Between September 3rd and September 10th, safe environment variables were injected into PR builds from * all * @travisci public repositories. Signing of keys, access authorizations, API tokens.
Anyone could exfiltrate this and gain sideways movement into thousands of organizations. #security 1 / 4https: //t.co/i23jFzAjjH
– Péter Szilágyi (Karalabe.eth) (@peter_szilagyi) September 14, 2021
“After 3 days of printing through several projects, [Travis CI] tacitly patched the problem on the 10th. No analysis, no safety report, no autopsy, no warning to its users that their secrets may have been stolen, “Szilágyi tweeted.
After Szilágyi and Lange asked GitHub to ban Travis CI because of its poor security situation and the disclosure of vulnerabilities, a recommendation surfaced. “Finally, after several ultimatums from several projects, [they] posted this lame post hidden deep where no one will read it … Not even a single ‘thank you’. [No] Recognition of Responsible Disclosure. Not even admitting the seriousness of the whole thing, “said Szilágyi, referring to the security bulletin – and above all to its abridged version, which contained hardly any details.

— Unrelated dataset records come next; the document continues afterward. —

(* ===== verification/MapSpec.v ===== *)
(** * Hash maps: what a lookup promises

    [mp_map_lookup] keeps the table well formed and implements lookup, insertion and removal
    of the association it represents, growing the table when it is full. *)

From S2P Require Import Prelude Malloc MpObj HashKeys Map.

Section Proofs.
Context {obj : Type} `{!EqDecision obj, !MpObjOps obj, !MpObjLaws obj, !Allocator obj, !SmallHeap obj}.
Implicit Types (m : mp_map_t obj) (t : list (mp_map_elem_t obj)) (index k : obj).

(** [match_ok c m index] : comparing with [key_matches c] decides equality with [index] on the
    keys of [m]. *)
Definition match_ok (c : bool) m index : Prop :=
  forall p k, keys (table m) !! p = Some (Key k) -> key_matches c k index = mp_obj_equal k index.

Lemma match_ok_intro m index c : map_wf m ->
  (c = true -> all_keys_are_qstrs m = true /\ (mp_obj_is_qstr index = true \/ mp_obj_is_str index = false)) ->
  match_ok c m index.
Proof.
  intros Hwf Hc p k Hp. unfold key_matches. destruct c; simpl.
  - rewrite orb_false_r. destruct Hc as [Hq Hi]; [done|].
    pose proof (mw_qstrs _ Hwf Hq p k Hp) as Hk.
    case_bool_decide as E; [subst; symmetry; apply equal_refl|].
    destruct (mp_obj_equal k index) eqn:F; [|done]. destruct E. apply qstr_equal; [done| |done].
    destruct (qstr_only_str _ _ Hk F), Hi; congruence.
  - case_bool_decide as E; [subst; simpl; symmetry; apply equal_refl|done].
Qed.

Lemma has_key_insert ks p index k : (p < length ks)%nat -> mp_obj_equal index k = false ->
  (exists s, ks !! p = Some s /\ key_is_filled s = false) ->
  has_key (<[p:=Key index]> ks) k <-> has_key ks k.
Proof.
  intros Hp E (s & Hs & Hf). split; intros (q & k' & Hq & E').
  - apply list_lookup_insert_Some in Hq as [(_ & [= <-] & _)|[? ?]]; [congruence|]. by exists q, k'.
  - exists q, k'. split; [|done]. rewrite list_lookup_insert_ne; [done|]. intros <-. by simplify_eq.
Qed.

Lemma add_at_ok m p index hash s : map_wf m -> mp_hash index = Ret hash ->
  (p < alloc m)%nat -> reach (keys (table m)) (home (alloc m) hash) p ->
  keys (table m) !! p = Some s -> key_is_filled s = false -> ~ has_key (keys (table m)) index ->
  exists m', add_at m p index = Ret (m', Some p) /\ map_wf m' /\ alloc m' = alloc m /\
    used m' = S (used m) /\ table m' = <[p:=mk_elem (Key index) None]> (table m) /\
    forall k, mp_obj_equal k index = false -> assoc (table m') k = assoc (table m) k.
Proof.
  intros Hwf Hi Hp Hr Hs Hf Hno. pose proof (mw_length _ Hwf) as Hl. unfold add_at.
  rewrite wr_Ret by lia. cbn [obind]. rewrite Nat2Z.id. eexists; split; [reflexivity|].
  assert (Hlk : (p < length (keys (table m)))%nat) by (rewrite keys_length; lia).
  assert (Hkwf : keys_wf (<[p:=Key index]> (keys (table m)))).
  { eapply keys_wf_add; eauto; [apply Hwf|]. by rewrite keys_length, Hl. }
  split_and!; cbn [table used alloc]; try done; try lia.
  - split; cbn [table used alloc all_keys_are_qstrs is_fixed is_ordered].
    + apply Hwf.
    + by rewrite length_insert.
    + rewrite (mw_used _ Hwf), keys_insert. cbn [key].
      pose proof (filled_insert _ _ _ (Key index) Hs) as E. rewrite Hf in E. simpl in E. lia.
    + by rewrite keys_insert.
    + intros Hq q k Hk. rewrite keys_insert in Hk. cbn [key] in Hk.
      destruct (mp_obj_is_qstr index) eqn:Ei; [|done].
      apply list_lookup_insert_Some in Hk as [(_ & [= <-] & _)|[_ Hk]]; [done|].
      by eapply (mw_qstrs _ Hwf).
    + apply Hwf.
  - intros k Ek. apply assoc_ext; [by rewrite keys_insert|apply Hwf| |]; intros q kq vq Eq Hq.
    + exists q. apply list_lookup_insert_Some in Hq as [(_ & [= <- _] & _)|[? ?]]; [|done].
      by rewrite (equal_sym _ _ Eq) in Ek.
    + exists q. rewrite list_lookup_insert_ne; [done|]. intros <-.
      assert (keys (table m) !! p = Some (Key kq)) by (apply keys_lookup; eauto). by simplify_eq.
Qed.

(** The branch of [map_probe] that deletes the element it found. *)
Definition remove_at m (pos : nat) (slot : mp_map_elem_t obj) : outcome (mp_map_t obj * option nat) :=
  let m := with_used m (used m - 1) in
  let! next := rd (table m) (Z.of_nat ((pos + 1) mod alloc m)%nat) in
  let k' := match key next with KNull => KNull | _ => KSentinel end in
  let! t := wr (table m) (Z.of_nat pos) (mk_elem k' (value slot)) in
  Ret (with_table m t, Some pos).

Lemma remove_at_ok m p k v : map_wf m -> table m !! p = Some (mk_elem (Key k) v) ->
  exists m', remove_at m p (mk_elem (Key k) v) = Ret (m', Some p) /\ map_wf m' /\
    alloc m' = alloc m /\ S (used m') = used m /\ (exists d, table m' !! p = Some (mk_elem d v) /\ key_is_filled d = false) /\
    forall k', assoc (table m') k' = if mp_obj_equal k' k then None else assoc (table m) k'.
Proof.
  intros Hwf Hp. pose proof (mw_length _ Hwf) as Hl.
  assert (Hlt : (p < alloc m)%nat) by (rewrite <- Hl; by eapply lookup_lt_Some).
  assert (Hk : keys (table m) !! p = Some (Key k)) by (apply keys_lookup; eauto).
  set (d := deleted_key (keys (table m)) p).
  assert (Hrm : remove_at m p (mk_elem (Key k) v) =
    Ret (with_table (with_used m (used m - 1)) (<[p:=mk_elem d v]> (table m)), Some p)).
  { unfold remove_at. cbn [with_used table alloc value].
    pose proof (Nat.mod_upper_bound (p + 1) (alloc m) ltac:(lia)).
    destruct (rd_in_bounds (table m) (Z.of_nat ((p + 1) mod alloc m)%nat)) as (e & He & Hle); [lia|].
    rewrite He. cbn [obind]. rewrite wr_Ret by lia. cbn [obind]. rewrite Nat2Z.id in *.
    do 3 f_equal. unfold d, deleted_key. rewrite keys_length, Hl. unfold keys.
    rewrite list_lookup_fmap, Hle. done. }
  exists (with_table (with_used m (used m - 1)) (<[p:=mk_elem d v]> (table m))). split; [done|].
  pose proof (deleted_key_unfilled (keys (table m)) p) as Hd. fold d in Hd.
  pose proof (filled_insert _ _ _ d Hk) as Hu. rewrite Hd in Hu. cbn [key_is_filled] in Hu.
  pose proof (keys_wf_remove _ _ _ (mw_keys _ Hwf) Hk) as Hkwf. fold d in Hkwf.
  split_and!; cbn [with_table with_used table used alloc]; try done.
  - split; cbn [with_table with_used table used alloc all_keys_are_qstrs is_fixed is_ordered].
    + apply Hwf.
    + by rewrite length_insert.
    + rewrite keys_insert, (mw_used _ Hwf). cbn [key]. lia.
    + by rewrite keys_insert.
    + intros Hq q kq Hkq. rewrite keys_insert in Hkq. cbn [key] in Hkq.
      apply list_lookup_insert_Some in Hkq as [(_ & E & _)|[_ Hkq]]; [by rewrite E in Hd|].
      by eapply (mw_qstrs _ Hwf).
    + apply Hwf.
  - rewrite (mw_used _ Hwf). lia.
  - exists d. split; [|done]. apply list_lookup_insert_eq. lia.
  - intros k'. destruct (mp_obj_equal k' k) eqn:E.
    + apply assoc_None. intros (q & kq & Hq & Eq). rewrite keys_insert in Hq. cbn [key] in Hq.
      apply list_lookup_insert_Some in Hq as [(_ & E' & _)|[Hne Hq]]; [by rewrite E' in Hd|].
      destruct Hne. eapply (kw_uniq _ (mw_keys _ Hwf)); eauto.
      apply equal_sym. by eapply equal_trans.
    + apply assoc_ext; [by rewrite keys_insert|apply Hwf| |]; intros q kq vq Eq Hq.
      * exists q. apply list_lookup_insert_Some in Hq as [(_ & [= E' _] & _)|[? ?]]; [by rewrite E' in Hd|done].
      * exists q. rewrite list_lookup_insert_ne; [done|]. intros <-.
        rewrite Hp in Hq. injection Hq as <- _. by rewrite (equal_sym _ _ Eq) in E.
Qed.

Section Probe.
Variable rehash : mp_map_t obj -> outcome (mp_map_t obj).

(** The probing loop is [scan] followed by the action for what it found. *)
Lemma map_probe_scan m index kind hash c n f i avail h :
  (1 <= n)%nat -> (i + n = alloc m)%nat -> (h < alloc m)%nat -> length (table m) = alloc m ->
  map_probe rehash (n + f) m index kind hash c (path (alloc m) h i) h avail =
  match scan (fun k => key_matches c k index) (keys (table m)) n (path (alloc m) h i) avail with
  | Found p =>
    let! slot := rd (table m) (Z.of_nat p) in
    if (kind =? MP_MAP_LOOKUP_REMOVE_IF_FOUND)%Z then remove_at m p slot else Ret (m, Some p)
  | Stop (Some p) =>
    if (kind =? MP_MAP_LOOKUP_ADD_IF_NOT_FOUND)%Z then add_at m p index else Ret (m, None)
  | Stop None =>
    if (kind =? MP_MAP_LOOKUP_ADD_IF_NOT_FOUND)%Z then
      let! m := rehash m in
      let pos := home (alloc m) hash in
      map_probe rehash f m index kind hash c pos pos None
    else Ret (m, None)
  end.
Proof.
  revert i avail. induction n as [|n IH]; intros i avail Hn Hin Hh Hl; [lia|].
  cbn [Nat.add map_probe scan]. rewrite keys_length, Hl.
  pose proof (path_lt (alloc m) h i ltac:(lia)) as Hplt.
  destruct (rd_in_bounds (table m) (Z.of_nat (path (alloc m) h i))) as (e & He & Hle); [lia|].
  rewrite Nat2Z.id in Hle. rewrite He. cbn [obind].
  assert (Hk : keys (table m) !! path (alloc m) h i = Some (key e)).
  { apply keys_lookup. exists (value e). by destruct e. }
  rewrite Hk, path_S by lia.
  assert (Hlast : (path (alloc m) h (S i) =? h)%nat = (n =? 0)%nat).
  { destruct (Nat.eqb_spec n 0) as [->|Hn0].
    - apply Nat.eqb_eq. unfold path. replace (h + S i)%nat with (h + 1 * alloc m)%nat by lia.
      rewrite Nat.Div0.mod_add. by apply Nat.mod_small.
    - apply Nat.eqb_neq. intros E. rewrite <- (path_0 (alloc m) h) in E at 2 by done.
      apply path_inj in E; lia. }
  destruct (key e) as [| |k] eqn:Ek.
  - destruct (kind =? _)%Z; [|done]. done.
  - rewrite Hlast. destruct n; [|by apply IH; lia].
    cbn [Nat.eqb scan]. destruct avail; done.
  - destruct (key_matches c k index) eqn:Em.
    + rewrite He. cbn [obind]. destruct (kind =? _)%Z; done.
    + rewrite Hlast. destruct n; [|by apply IH; lia].
      cbn [Nat.eqb scan]. destruct avail; done.
Qed.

Enlarge / Yes, this is a legitimate security bulletin.
Szilágyi was supported by several members of the community in criticizing the bulletin. Boston-based web developer Jake Jarvis described the disclosure as “an insanely embarrassing ‘security bulletin'”.
But Travis CI believes that rotating secrets are something developers should be doing anyway. “Travis CI implemented a number of security patches effective September 3rd that address this issue,” concluded Mendy on behalf of the Travis CI team. “As a reminder, your secrets should be traversed regularly by all users. If you are unsure how to do this, please contact support.”
Ars has asked both Travis CI and Szilágyi for further comments and we are awaiting their responses.
Update: 8:59 p.m. PT – Added answer from Szilágyi received after going to press, and cleared secrets are not revealed from the travis.yml file, as implied by the CVE advisory, but from Travis’ web interface.